(* ===== verification/StateInvariant.v ===== *)
(** The abstract contents of an Inspect VMO, a forest of named values, and how
    the blocks of a [State] represent it. *)

From S2P Require Import Prelude SharedBuffer Float64 InspectFormat InspectBlock InspectHeap HeapInvariant HeapCorrect HeapAllocate InspectOps InspectState.

(** * The forest *)
Inductive kind :=
  | KNode
  | KTomb                       (* freed, but has children *)
  | KDying                      (* a node in the middle of its deletion *)
  | KInt (v : Z)
  | KUint (v : Z)
  | KDouble (v : Z)
  | KProperty (f : PropertyFormat) (value : list Z)
  | KStale                      (* a property whose extents were freed *)
  | KArray (t : BlockType) (f : ArrayFormat) (vals : list Z).

#[export] Instance PropertyFormat_eq_dec : EqDecision PropertyFormat.
Proof. solve_decision. Defined.
#[export] Instance ArrayFormat_eq_dec : EqDecision ArrayFormat.
Proof. solve_decision. Defined.
#[export] Instance kind_eq_dec : EqDecision kind.
Proof. solve_decision. Defined.

Definition kind_type (k : kind) : BlockType :=
  match k with
  | KNode | KDying => NodeValue
  | KTomb => Tombstone
  | KInt _ => IntValue
  | KUint _ => UintValue
  | KDouble _ => DoubleValue
  | KProperty _ _ | KStale => PropertyValue
  | KArray _ _ _ => ArrayValue
  end.

(** Values that can have children; values that are gone for their parent. *)
Definition is_node (k : kind) : bool :=
  match k with KNode | KTomb | KDying => true | _ => false end.
Definition is_gone (k : kind) : bool :=
  match k with KTomb | KDying => true | _ => false end.

(** [o_lost] counts children the node's child count still includes although
    they are gone. *)
Record obj := Obj {
  o_kind : kind;
  o_order : Z;
  o_name : list Z;
  o_name_block : Z;
  o_extents : list Z;
  o_parent : Z;
  o_lost : Z
}.
#[export] Instance obj_eq_dec : EqDecision obj.
Proof. solve_decision. Defined.

Definition with_kind (k : kind) (o : obj) : obj :=
  Obj k (o_order o) (o_name o) (o_name_block o) (o_extents o) (o_parent o) (o_lost o).
Definition with_lost (l : Z) (o : obj) : obj :=
  Obj (o_kind o) (o_order o) (o_name o) (o_name_block o) (o_extents o) (o_parent o) l.
Definition with_extents (k : kind) (l : list Z) (o : obj) : obj :=
  Obj k (o_order o) (o_name o) (o_name_block o) l (o_parent o) (o_lost o).

Abbreviation tree := (gmap Z obj).

(** The blocks of a value besides its own. *)
Definition owned (o : obj) : list Z :=
  if is_gone (o_kind o) then [] else o_name_block o :: o_extents o.

Definition child_of (p : Z) (x : Z * obj) : Prop :=
  is_gone (o_kind (snd x)) = false ∧ o_parent (snd x) = p.
#[export] Instance child_of_dec p x : Decision (child_of p x).
Proof. unfold child_of. apply _. Defined.
Definition children (T : tree) (p : Z) : Z := Z.of_nat (size (filter (child_of p) T)).

(** Well-formed forests: parents exist, no value shares a block with another
    one, and the leaked blocks [L] belong to none. *)
Record tree_ok (T : tree) (L : gset Z) : Prop := {
  tree_parent i o : T !! i = Some o → is_gone (o_kind o) = false →
    o_parent o ≠ i ∧
    (o_parent o = 0 ∨ ∃ po, T !! o_parent o = Some po ∧ is_node (o_kind po) = true);
  tree_owner i j o o' b : T !! i = Some o → T !! j = Some o' →
    b ∈ owned o → b ∈ owned o' → i = j;
  tree_nodup i o : T !! i = Some o → NoDup (owned o);
  tree_leak b : b ∈ L → b ≠ 0 ∧ T !! b = None ∧ ∀ i o, T !! i = Some o → b ∉ owned o
}.

(** The blocks a forest and its leaked blocks account for. *)
Definition accounted (T : tree) (L : gset Z) (b : Z) : Prop :=
  b = 0 ∨ is_Some (T !! b) ∨ (∃ i o, T !! i = Some o ∧ b ∈ owned o) ∨ b ∈ L.

(** * Representation *)
Section repr.
Context {B : Bitfield}.
Implicit Types (m : Mapping) (A : blocks).

Definition name_repr m A (n : Z) (name : list Z) : Prop :=
  ∃ k, A !! n = Some (k, Name) ∧ hdr_name_length (hdr m n) = zlen name ∧
    zlen name ≤ 16 * 2 ^ k - 8 ∧ slice (16 * n + 8) (zlen name) (mapping_bytes m) = name.

(** The extents [l] hold [value], each as much as fits. *)
Fixpoint extents_repr m A (l : list Z) (value : list Z) : Prop :=
  match l with
  | [] => value = []
  | b :: l' => value ≠ [] ∧ ∃ k, A !! b = Some (k, Extent) ∧
      hdr_extent_next_index (hdr m b) = default 0 (head l') ∧
      slice (16 * b + 8) (zlen (clip k value)) (mapping_bytes m) = clip k value ∧
      extents_repr m A l' (drop (length (clip k value)) value)
  end.

Definition array_bytes (vals : list Z) : list Z := concat (map (to_le_bytes 8) vals).

Definition kind_repr m A (i : Z) (o : obj) : Prop :=
  match o_kind o with
  | KNode | KTomb | KDying | KStale => o_extents o = []
  | KInt v => o_extents o = [] ∧ signed_ok 64 v = true ∧ pay m i = to_unsigned 64 v
  | KUint v | KDouble v => o_extents o = [] ∧ pay m i = v
  | KProperty f value =>
      pl_property_total_length (pay m i) = zlen value ∧
      pl_property_extent_index (pay m i) = default 0 (head (o_extents o)) ∧
      PropertyFormat_from_u8 (pl_property_flags (pay m i)) = Some f ∧
      extents_repr m A (o_extents o) value
  | KArray t f vals =>
      o_extents o = [] ∧ is_numeric_value t = true ∧
      pl_array_slots_count (pay m i) = zlen vals ∧
      ArrayFormat_from_u8 (pl_array_flags (pay m i)) = Some f ∧
      from_u8 (pl_array_entry_type (pay m i)) = Some t ∧
      16 + 8 * zlen vals ≤ 16 * 2 ^ o_order o ∧ Forall u64_ok vals ∧
      slice (16 * i + 16) (8 * zlen vals) (mapping_bytes m) = array_bytes vals
  end.

Record obj_repr m A (i : Z) (o : obj) : Prop := {
  or_block : A !! i = Some (o_order o, kind_type (o_kind o));
  or_parent : hdr_value_parent_index (hdr m i) = o_parent o;
  or_kind : kind_repr m A i o;
  or_name : is_gone (o_kind o) = false →
    hdr_value_name_index (hdr m i) = o_name_block o ∧ name_repr m A (o_name_block o) (o_name o)
}.

(** The child count of a node, in its payload. *)
Definition count_repr m (T : tree) (i : Z) (o : obj) : Prop :=
  is_node (o_kind o) = true →
  pay m i = children T i + o_lost o ∧ 0 ≤ o_lost o ∧ (o_kind o = KTomb → pay m i ≠ 0).

Definition used A (b : Z) : Prop := ∃ k t, A !! b = Some (k, t) ∧ t ≠ Free.

(** The bytes of the VMO before the heap was made on it. *)
Class Origin := origin : Mapping.

Record state_rep `{og : Origin} (s : State) A (T : tree) (L : gset Z) (g : Z) : Prop := {
  sr_heap : heap_inv (heap s) A;
  sr_header : header s = 0;
  sr_header_block : A !! 0 = Some (0, Header);
  sr_header_word : hdr (mapping (heap s)) 0 = header_word;
  sr_gen : pay (mapping (heap s)) 0 = g;
  sr_tree : tree_ok T L;
  sr_obj i o : T !! i = Some o → obj_repr (mapping (heap s)) A i o;
  sr_count i o : T !! i = Some o → count_repr (mapping (heap s)) T i o;
  sr_used b : used A b ↔ accounted T L b;
  sr_tail : same_tail (slots (heap s)) origin (mapping (heap s))
}.

(** Used blocks outside of [X] are the same, and so are their bytes. *)
Definition preserved (X : gset Z) A m A' m' : Prop :=
  ∀ b k t, b ∉ X → A !! b = Some (k, t) → t ≠ Free →
    A' !! b = Some (k, t) ∧ block_bytes m' b k = block_bytes m b k.
End repr.

(** * Children *)
Section children.
Implicit Types (T : tree) (o : obj) (i p : Z).

Definition counts (p : Z) (o : obj) : Z := if decide (child_of p (0, o)) then 1 else 0.

Lemma child_of_key p i j o : child_of p (i, o) ↔ child_of p (j, o).
Proof. done. Qed.

Lemma children_insert T i o p :
  T !! i = None → children (<[i := o]> T) p = children T p + counts p o.
Proof.
  intros Hi. unfold children, counts. case_decide as Hc.
  - rewrite map_filter_insert_True by done. rewrite map_size_insert_None; [lia|].
    apply map_lookup_filter_None. by left.
  - rewrite map_filter_insert_False by done.
    rewrite delete_id by done. lia.
Qed.
Lemma children_delete T i o p :
  T !! i = Some o → children (delete i T) p = children T p - counts p o.
Proof.
  intros Hi. rewrite <- (insert_delete_id T i o Hi) at 2.
  rewrite children_insert by apply lookup_delete_eq. lia.
Qed.
Lemma children_update T i o o' p :
  T !! i = Some o → children (<[i := o']> T) p = children T p - counts p o + counts p o'.
Proof.
  intros Hi. rewrite <- insert_delete_eq, children_insert by apply lookup_delete_eq.
  erewrite children_delete by done. lia.
Qed.
Lemma children_nonneg T p : 0 ≤ children T p.
Proof. unfold children. lia. Qed.
Lemma children_none T i p : children T p = 0 → ∀ o, T !! i = Some o → counts p o = 0.
Proof.
  intros Hc o Hi. pose proof (children_delete T i o p Hi) as Hd.
  pose proof (children_nonneg (delete i T) p). unfold counts in *. case_decide; lia.
Qed.
Lemma children_size T p : children T p ≤ Z.of_nat (size T).
Proof.
  unfold children. apply inj_le. apply map_subseteq_size, map_filter_subseteq.
Qed.
Lemma counts_range p o : 0 ≤ counts p o ≤ 1.
Proof. unfold counts. case_decide; lia. Qed.
End children.

(** * Preservation *)
Section preserved.
Context {B : Bitfield}.
Implicit Types (m : Mapping) (A : blocks) (X Y : gset Z).

Lemma preserved_refl X A m : preserved X A m A m.
Proof. done. Qed.
Lemma preserved_trans X Y A1 m1 A2 m2 A3 m3 :
  preserved X A1 m1 A2 m2 → preserved Y A2 m2 A3 m3 → preserved (X ∪ Y) A1 m1 A3 m3.
Proof.
  intros H12 H23 b k t Hb HA Ht. destruct (H12 b k t) as [HA2 Hb2]; [set_solver|done..|].
  destruct (H23 b k t) as [HA3 Hb3]; [set_solver|done..|]. split; [done|congruence].
Qed.
Lemma preserved_mono X Y A m A' m' : X ⊆ Y → preserved X A m A' m' → preserved Y A m A' m'.
Proof. intros HXY Hp b k t Hb. apply Hp. set_solver. Qed.
(** What happened to blocks that were not in use does not matter. *)
Lemma preserved_fresh X Y A m A' m' :
  preserved X A m A' m' → (∀ b, b ∈ X → b ∈ Y ∨ ¬ used A b) → preserved Y A m A' m'.
Proof.
  intros Hp HX b k t Hb HA Ht. apply Hp; [|done..].
  intros Hin. destruct (HX b Hin) as [?|Hu]; [done|]. apply Hu. by exists k, t.
Qed.

(** A part of a block's bytes. *)
Lemma block_slice m m' b k off n :
  block_bytes m' b k = block_bytes m b k → 0 ≤ b → 0 ≤ k → 16 * b ≤ off → 0 ≤ n →
  off + n ≤ 16 * b + 16 * 2 ^ k →
  slice off n (mapping_bytes m') = slice off n (mapping_bytes m).
Proof.
  intros He ?????. apply list_eq. intros j. rewrite !lookup_slice by lia.
  case_decide; [|done]. unfold block_bytes in He.
  assert (slice (16 * b) (16 * 2 ^ k) (mapping_bytes m') !! (Z.to_nat (off - 16 * b) + j)%nat
    = slice (16 * b) (16 * 2 ^ k) (mapping_bytes m) !! (Z.to_nat (off - 16 * b) + j)%nat)
    as Hl by (by rewrite He).
  rewrite !lookup_slice in Hl by lia. rewrite !decide_True in Hl by lia.
  by replace (Z.to_nat off + j)%nat with (Z.to_nat (16 * b) + (Z.to_nat (off - 16 * b) + j))%nat
    by lia.
Qed.

Lemma block_words m m' b k :
  block_bytes m' b k = block_bytes m b k → 0 ≤ b → 0 ≤ k →
  hdr m' b = hdr m b ∧ pay m' b = pay m b.
Proof.
  intros He Hb Hk. pose proof (pow2_pos k Hk).
  split; unfold hdr, pay; f_equal; (eapply block_slice; [done|lia..]).
Qed.

Context {BS : BitfieldSpec B}.
Context (h : Heap) (A : blocks) (HI : heap_inv h A).

Lemma inv_block i k t : A !! i = Some (k, t) → 0 ≤ i < 2 ^ 28 ∧ 0 ≤ k < 8 ∧
  in_slots (mapping h) i ∧ 16 * i + 16 * 2 ^ k ≤ zlen (mapping_bytes (mapping h)) ∧
  bord (mapping h) i = k ∧ btype (mapping h) i = Some t.
Proof.
  intros Hi. destruct HI as (_&_&F&HR). pose proof (rep_block_range _ _ _ _ HR _ _ _ Hi).
  pose proof (rep_slots_bound _ _ _ _ HR). pose proof (rep_block_pos _ _ _ _ HR _ _ _ Hi).
  pose proof (rep_fit _ _ _ _ HR). pose proof (rep_in_slots _ _ _ _ HR _ _ _ Hi).
  pose proof (rep_repr _ _ _ _ HR _ _ _ Hi) as [??]. split; [lia|]. split; [lia|].
  split; [done|]. split; [lia|done].
Qed.
Lemma inv_map : map_ok (mapping h).
Proof. destruct HI as (_&_&F&HR). apply HR. Qed.

Context (m' : Mapping) (A' : blocks) (X : gset Z) (HP : preserved X A (mapping h) A' m').

Lemma name_repr_preserved n name :
  n ∉ X → name_repr (mapping h) A n name → name_repr m' A' n name.
Proof.
  intros Hn (k & Hk & Hl & Hle & Hs). destruct (HP n k Name Hn Hk) as [Hk' Hb]; [done|].
  destruct (inv_block _ _ _ Hk) as ([? _]&[? _]&_).
  destruct (block_words _ _ _ _ Hb) as [Hw _]; [lia..|].
  exists k. split; [done|]. split; [by rewrite Hw|]. split; [done|].
  pose proof (zlen_nonneg name). by rewrite (block_slice _ _ _ _ _ _ Hb) by lia.
Qed.

Lemma extents_repr_preserved l value :
  (∀ b, b ∈ l → b ∉ X) → extents_repr (mapping h) A l value → extents_repr m' A' l value.
Proof.
  revert value. induction l as [|b l IH]; intros value HX; [done|].
  intros (Hv & k & Hk & Hn & Hs & Hr). split; [done|]. exists k.
  destruct (HP b k Extent) as [Hk' Hb]; [apply HX; set_solver|done..|].
  destruct (inv_block _ _ _ Hk) as ([? _]&[? _]&_).
  destruct (block_words _ _ _ _ Hb) as [Hw _]; [lia..|].
  split; [done|]. split; [by rewrite Hw|]. split.
  - pose proof (zlen_clip k value ltac:(lia)). pose proof (zlen_nonneg (clip k value)).
    by rewrite (block_slice _ _ _ _ _ _ Hb) by lia.
  - apply IH; [|done]. intros x Hx. apply HX. set_solver.
Qed.

Lemma obj_repr_preserved i o :
  i ∉ X → (∀ b, b ∈ owned o → b ∉ X) → obj_repr (mapping h) A i o → obj_repr m' A' i o.
Proof.
  intros Hi Ho [Hb Hp Hk Hn]. destruct (HP _ _ _ Hi Hb) as [Hb' Hbytes];
    [by destruct (o_kind o)|].
  destruct (inv_block _ _ _ Hb) as ([? _]&[? _]&_).
  destruct (block_words _ _ _ _ Hbytes) as [Hh Hpay]; [lia..|].
  split; [done|by rewrite Hh| |].
  - unfold kind_repr in *. unfold owned in Ho.
    destruct (o_kind o); simpl in *; rewrite ?Hpay; try done.
    + destruct Hk as (?&?&?&?). do 3 (split; [done|]).
      apply extents_repr_preserved; [|done]. intros b ?. apply Ho. set_solver.
    + destruct Hk as (?&?&?&?&?&?&?&Hs). do 7 (split; [done|]).
      pose proof (zlen_nonneg vals). by rewrite (block_slice _ _ _ _ _ _ Hbytes) by lia.
  - intros Hg. destruct (Hn Hg) as [??]. rewrite Hh. split; [done|].
    apply name_repr_preserved; [|done]. apply Ho. unfold owned. rewrite Hg. set_solver.
Qed.
End preserved.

☆ ☆ ☆

Exercise goal: Search the entries for the string "KDouble" and copy each line where it occurs.

Response to the task:
  | KDouble (v : Z)
  | KDouble _ => DoubleValue
  | KUint v | KDouble v => o_extents o = [] ∧ pay m i = v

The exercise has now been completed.